As Fortune is doing, Buscemi agrees that businesses that have implemented new offerings during the pandemic should make them permanent, if possible.
"Now you can look at your business as having two separate divisions," she said. "They have to be handled differently and you have to plan properly to ensure they both succeed. On a lot of levels, the pandemic has helped small businesses facilitate a lot of growth."
Ripe for opportunity
Working hard is a common thread for all of these business owners. They've put in long days and nights over the last year-plus and toiled to adapt to ensure their businesses remain viable.
Eastern Market Brewing Co.'s Bartscht sees the pandemic as a blessing in disguise.

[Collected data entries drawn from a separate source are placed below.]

(** * Game of Life engine: the generation step and the run coordinator

    A shallow embedding of the engine of the distributed Game of Life
    ([engine/main.go] and the file holding [distributor]), with the
    properties of its specification stated over it. *)

From stdpp Require Import base option list numbers relations strings pretty.

Local Open Scope Z_scope.

(** ** Machine integers

    Go's [int] is 64 bits wide on the platforms the engine is built for;
    sums wrap around in two's complement. *)

Definition wrap (z : Z) : Z := (z + 2 ^ 63) `mod` 2 ^ 64 - 2 ^ 63.

Definition int_add (a b : Z) : Z := wrap (a + b).

Definition int_sub (a b : Z) : Z := wrap (a - b).

(** The runtime refuses to allocate a slice beyond the address space
    (48 bits): no grid in memory has more cells than this. *)
Definition max_alloc : Z := 2 ^ 48.

(** ** Data *)

Record Params := mkParams {
  Turns : Z;
  Threads : Z;
  ImageWidth : Z;
  ImageHeight : Z
}.

Global Instance Params_eq_dec : EqDecision Params.
Proof. solve_decision. Defined.

(** [[][]byte]: a slice of rows, a cell being a byte held as an integer of
    [0, 256). *)
Abbreviation grid := (list (list Z)).

(** [l[i]]: the index expression panics ([None]) outside [0, len l). *)
Definition index {A} (l : list A) (i : Z) : option A :=
  if decide (0 ≤ i) then l !! Z.to_nat i else None.

(** [w[y][x]] as a value. *)
Definition get_cell (w : grid) (y x : Z) : option Z :=
  row ← index w y; index row x.

(** [w[y][x] = v]. *)
Definition set_cell (w : grid) (y x v : Z) : option grid :=
  row ← index w y;
  _ ← index row x;
  Some (<[Z.to_nat y := <[Z.to_nat x := v]> row]> w).

(** ** Loops

    [for i := lo; i < hi; i++ { body }] over a state that the body may
    fail (panic) to update. The counter stays at most [hi], so it never
    wraps. *)
Fixpoint for_range {S} (body : Z → S → option S) (i : Z) (n : nat) (s : S)
  : option S :=
  match n with
  | O => Some s
  | Datatypes.S n' => s' ← body i s; for_range body (i + 1) n' s'
  end.

Definition for_upto {S} (lo hi : Z) (body : Z → S → option S) (s : S)
  : option S :=
  for_range body lo (Z.to_nat (hi - lo)) s.

(** ** The stepper's helpers *)

(** [func mod(x, m int) int { return (x + m) % m }], named [mod_int] as
    [mod] is reserved: Go's [%] truncates towards zero and panics on a
    zero divisor. *)
Definition mod_int (x m : Z) : option Z :=
  if decide (m = 0) then None else Some (Z.rem (int_add x m) m).

Definition aliveNeighbours (world : grid) (y x : Z) (p : Params) : option Z :=
  for_upto (-1) 2 (λ i neighbours,
    for_upto (-1) 2 (λ j neighbours,
      if decide (i ≠ 0 ∨ j ≠ 0) then
        yy ← mod_int (int_add y i) (ImageHeight p);
        xx ← mod_int (int_add x j) (ImageWidth p);
        c ← get_cell world yy xx;
        if decide (c ≠ 0) then Some (int_add neighbours 1)
        else Some neighbours
      else Some neighbours) neighbours) 0.

Definition getNumAliveCells (p : Params) (world : grid) : option Z :=
  for_upto 0 (ImageHeight p) (λ y aliveCellsNum,
    for_upto 0 (ImageWidth p) (λ x aliveCellsNum,
      c ← get_cell world y x;
      if decide (c = 255) then Some (int_add aliveCellsNum 1)
      else Some aliveCellsNum) aliveCellsNum) 0.

(** [make([][]byte, h)] followed by [make([]byte, w)] for every row;
    [make] panics on a negative length. *)
Definition make_grid (p : Params) : option grid :=
  if decide (ImageHeight p < 0) then None
  else if decide (0 < ImageHeight p ∧ ImageWidth p < 0) then None
  else Some (replicate (Z.to_nat (ImageHeight p))
                       (replicate (Z.to_nat (ImageWidth p)) 0)).

(** ** One generation: the [default] branch of the loop's [select] *)

(** The value the branch stores in [tempWorld[y][x]]. *)
Definition next_cell (c numAliveNeighbours : Z) : Z :=
  if decide (c = 255) then
    if decide (numAliveNeighbours = 2 ∨ numAliveNeighbours = 3) then 255
    else 0
  else
    if decide (numAliveNeighbours = 3) then 255 else 0.

(** First pair of loops: every cell of [tempWorld] is computed from
    [world], which is only read. *)
Definition compute_temp (p : Params) (world tempWorld : grid) : option grid :=
  for_upto 0 (ImageHeight p) (λ y tempWorld,
    for_upto 0 (ImageWidth p) (λ x tempWorld,
      numAliveNeighbours ← aliveNeighbours world y x p;
      c ← get_cell world y x;
      set_cell tempWorld y x (next_cell c numAliveNeighbours)) tempWorld) tempWorld.

(** Second pair of loops: [world[y][x] = tempWorld[y][x]], in place. *)
Definition copy_back (p : Params) (world tempWorld : grid) : option grid :=
  for_upto 0 (ImageHeight p) (λ y world,
    for_upto 0 (ImageWidth p) (λ x world,
      v ← get_cell tempWorld y x;
      set_cell world y x v) world) world.

(** Both pairs in sequence: the contents of [world] and of [tempWorld]
    once the generation is computed. *)
Definition generation (p : Params) (world tempWorld : grid)
  : option (grid * grid) :=
  tempWorld' ← compute_temp p world tempWorld;
  world' ← copy_back p world tempWorld';
  Some (world', tempWorld').

(** ** The engine's shared state

    Slices are references: [world] in [distributor], [args.World], the
    global [WORLD] once a generation is published and every value sent on
    [FINISHEDCHANNEL] name the same rows. Grids therefore live in a store,
    and the variables hold locations. *)

Abbreviation loc := nat.

Record Globals := mkGlobals {
  heap : list grid;
  WORLD : option loc;                 (* [nil] until first assigned *)
  PARAMS : Params;
  ALIVECELLS : Z;
  COMPLETEDTURNS : Z;
  PAUSECHANNEL : option bool;         (* [make(chan bool, 1)] *)
  FINISHEDCHANNEL : option loc;       (* [make(chan [][]byte, 1)] *)
  CANCELCHANNEL : option bool;        (* [make(chan bool, 1)] *)
  NUMBEROFCONTINUES : Z;
  DONECANCELINGCHANNEL : option bool  (* [make(chan bool, 1)] *)
}.

(** The package-level initialisers of [engine/main.go]. *)
Definition init_globals : Globals :=
  mkGlobals [] None (mkParams 0 0 0 0) 0 0 None None None 0 None.

Definition with_heap (h : list grid) (g : Globals) : Globals :=
  mkGlobals h (WORLD g) (PARAMS g) (ALIVECELLS g) (COMPLETEDTURNS g)
    (PAUSECHANNEL g) (FINISHEDCHANNEL g) (CANCELCHANNEL g)
    (NUMBEROFCONTINUES g) (DONECANCELINGCHANNEL g).

Definition with_WORLD (w : option loc) (g : Globals) : Globals :=
  mkGlobals (heap g) w (PARAMS g) (ALIVECELLS g) (COMPLETEDTURNS g)
    (PAUSECHANNEL g) (FINISHEDCHANNEL g) (CANCELCHANNEL g)
    (NUMBEROFCONTINUES g) (DONECANCELINGCHANNEL g).

Definition with_PARAMS (p : Params) (g : Globals) : Globals :=
  mkGlobals (heap g) (WORLD g) p (ALIVECELLS g) (COMPLETEDTURNS g)
    (PAUSECHANNEL g) (FINISHEDCHANNEL g) (CANCELCHANNEL g)
    (NUMBEROFCONTINUES g) (DONECANCELINGCHANNEL g).

(** Progress: [ALIVECELLS] and [COMPLETEDTURNS] together. *)
Definition with_progress (alive turns : Z) (g : Globals) : Globals :=
  mkGlobals (heap g) (WORLD g) (PARAMS g) alive turns
    (PAUSECHANNEL g) (FINISHEDCHANNEL g) (CANCELCHANNEL g)
    (NUMBEROFCONTINUES g) (DONECANCELINGCHANNEL g).

Definition with_PAUSECHANNEL (c : option bool) (g : Globals) : Globals :=
  mkGlobals (heap g) (WORLD g) (PARAMS g) (ALIVECELLS g) (COMPLETEDTURNS g)
    c (FINISHEDCHANNEL g) (CANCELCHANNEL g)
    (NUMBEROFCONTINUES g) (DONECANCELINGCHANNEL g).

Definition with_FINISHEDCHANNEL (c : option loc) (g : Globals) : Globals :=
  mkGlobals (heap g) (WORLD g) (PARAMS g) (ALIVECELLS g) (COMPLETEDTURNS g)
    (PAUSECHANNEL g) c (CANCELCHANNEL g)
    (NUMBEROFCONTINUES g) (DONECANCELINGCHANNEL g).

Definition with_CANCELCHANNEL (c : option bool) (g : Globals) : Globals :=
  mkGlobals (heap g) (WORLD g) (PARAMS g) (ALIVECELLS g) (COMPLETEDTURNS g)
    (PAUSECHANNEL g) (FINISHEDCHANNEL g) c
    (NUMBEROFCONTINUES g) (DONECANCELINGCHANNEL g).

Definition with_NUMBEROFCONTINUES (n : Z) (g : Globals) : Globals :=
  mkGlobals (heap g) (WORLD g) (PARAMS g) (ALIVECELLS g) (COMPLETEDTURNS g)
    (PAUSECHANNEL g) (FINISHEDCHANNEL g) (CANCELCHANNEL g)
    n (DONECANCELINGCHANNEL g).

Definition with_DONECANCELINGCHANNEL (c : option bool) (g : Globals)
  : Globals :=
  mkGlobals (heap g) (WORLD g) (PARAMS g) (ALIVECELLS g) (COMPLETEDTURNS g)
    (PAUSECHANNEL g) (FINISHEDCHANNEL g) (CANCELCHANNEL g)
    (NUMBEROFCONTINUES g) c.

(** The grid a slice variable denotes when it is encoded into a reply;
    a [nil] slice has no rows. *)
Definition deref (g : Globals) (r : option loc) : grid :=
  match r with
  | None => []
  | Some l => default [] (heap g !! l)
  end.

(** ** Remote calls as threads

    net/rpc serves every call on a goroutine of its own. A thread is the
    program point a call has reached, with its local variables; a step
    runs it up to its next access to a channel or, inside a generation,
    up to the end of the current pair of loops. *)

Inductive reply :=
| RBool (b : bool)                            (* [*bool] *)
| RWorld (world : grid)                       (* [*[][]byte] *)
| RSnapshot (completedTurns : Z) (world : grid) (* [SaveReply], [PauseReply] *)
| RTurns (completedTurns : Z)                 (* [*int] of [Quit] *)
| RAlive (aliveCells completedTurns : Z).     (* [AliveCellsReply] *)

Inductive thread :=
(* Engine.IsAlreadyRunning *)
| IsAlreadyRunning_entry (p : Params)
| IsAlreadyRunning_cancel        (* at [CANCELCHANNEL <- true] *)
| IsAlreadyRunning_wait          (* at [<- DONECANCELINGCHANNEL] *)
(* Engine.Start and the distributor it calls *)
| Start_entry (args_P : Params) (args_World : grid)
| Dist_head (p : Params) (world tempWorld : loc) (turns : Z)
                                 (* at [turns < p.Turns], then the [select] *)
| Dist_copy (p : Params) (world tempWorld : loc) (turns : Z)
                                 (* [tempWorld] computed, before copying back *)
| Dist_paused (p : Params) (world tempWorld : loc) (turns : Z)
                                 (* at [tempKey := <-PAUSECHANNEL] *)
| Dist_cancel_send (world : loc) (i : Z)
                                 (* cancel case, at [i < NUMBEROFCONTINUES] *)
| Dist_cancel_done (world : loc) (* at [DONECANCELINGCHANNEL <- true] *)
| Dist_final_send (world : loc) (i : Z)
                                 (* after the loop, at [i < NUMBEROFCONTINUES] *)
| Start_return (world : loc)     (* [WORLD = distributor(...)], [*reply = WORLD] *)
(* Engine.Continue *)
| Continue_entry
| Continue_wait                  (* at [<-FINISHEDCHANNEL] *)
(* Engine.Save *)
| Save_entry
(* Engine.Pause *)
| Pause_entry                    (* at [PAUSECHANNEL <- true] *)
| Pause_reply
(* Engine.Execute *)
| Execute_entry                  (* at [PAUSECHANNEL <- false] *)
| Execute_reply
(* Engine.Quit, Engine.GetAliveCells *)
| Quit_entry
| GetAliveCells_entry
(* the call has returned its reply; an index or [make] panicked *)
| Done (r : reply)
| Panicked.

Global Instance reply_eq_dec : EqDecision reply.
Proof. solve_decision. Defined.

Global Instance thread_eq_dec : EqDecision thread.
Proof. solve_decision. Defined.

(** The [select] at the head of the loop: a ready [CANCELCHANNEL] or
    [PAUSECHANNEL] case may be taken (either, when both are ready); the
    [default] case runs only when neither is. *)
Definition select_cases (g : Globals) (p : Params) (world tempWorld : loc)
    (turns : Z) : list (Globals * thread) :=
  match CANCELCHANNEL g with
  | Some _ =>
      [(with_progress 0 0 (with_CANCELCHANNEL None g),
        Dist_cancel_send world 0)]
  | None => []
  end ++
  match PAUSECHANNEL g with
  | Some pause =>
      [(with_PAUSECHANNEL None g,
        if pause then Dist_paused p world tempWorld turns
        else Dist_head p world tempWorld (turns + 1))]
  | None => []
  end.

(** The first half of the [default] case. *)
Definition default_compute (g : Globals) (p : Params) (world tempWorld : loc)
    (turns : Z) : Globals * thread :=
  match
    w ← heap g !! world; t ← heap g !! tempWorld; compute_temp p w t
  with
  | Some t' =>
      (with_heap (<[tempWorld := t']> (heap g)) g,
       Dist_copy p world tempWorld turns)
  | None => (g, Panicked)
  end.

(** The second half: copy back, then [WORLD = world],
    [ALIVECELLS = getNumAliveCells(p, world)],
    [COMPLETEDTURNS = turns + 1]. *)
Definition default_publish (g : Globals) (p : Params) (world tempWorld : loc)
    (turns : Z) : Globals * thread :=
  match
    w ← heap g !! world; t ← heap g !! tempWorld;
    w' ← copy_back p w t;
    alive ← getNumAliveCells p w';
    Some (w', alive)
  with
  | Some (w', alive) =>
      (with_progress alive (int_add turns 1)
         (with_WORLD (Some world)
            (with_heap (<[world := w']> (heap g)) g)),
       Dist_head p world tempWorld (turns + 1))
  | None => (g, Panicked)
  end.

"We all felt like, had we been around and in our roles for years, we may not have had and exhibited that natural creativity," he said. "It wasn't easy. We all worked seven days a week. We gave everyone the option to take time off to get their heads right, and only two of the 45 did, and they came back. It was pretty amazing to see everyone come together."
Claggett and Everitt said the will to keep their toy store alive played a major part in their business thriving despite the circumstances. Community support has been key, too, as customers made it clear they wanted to help the shop to survive.
"We had customers who didn't want to buy from Amazon. They wanted to buy from us," Claggett said. "I'll always look back on this time and think how interesting it's been. It's been a learning experience."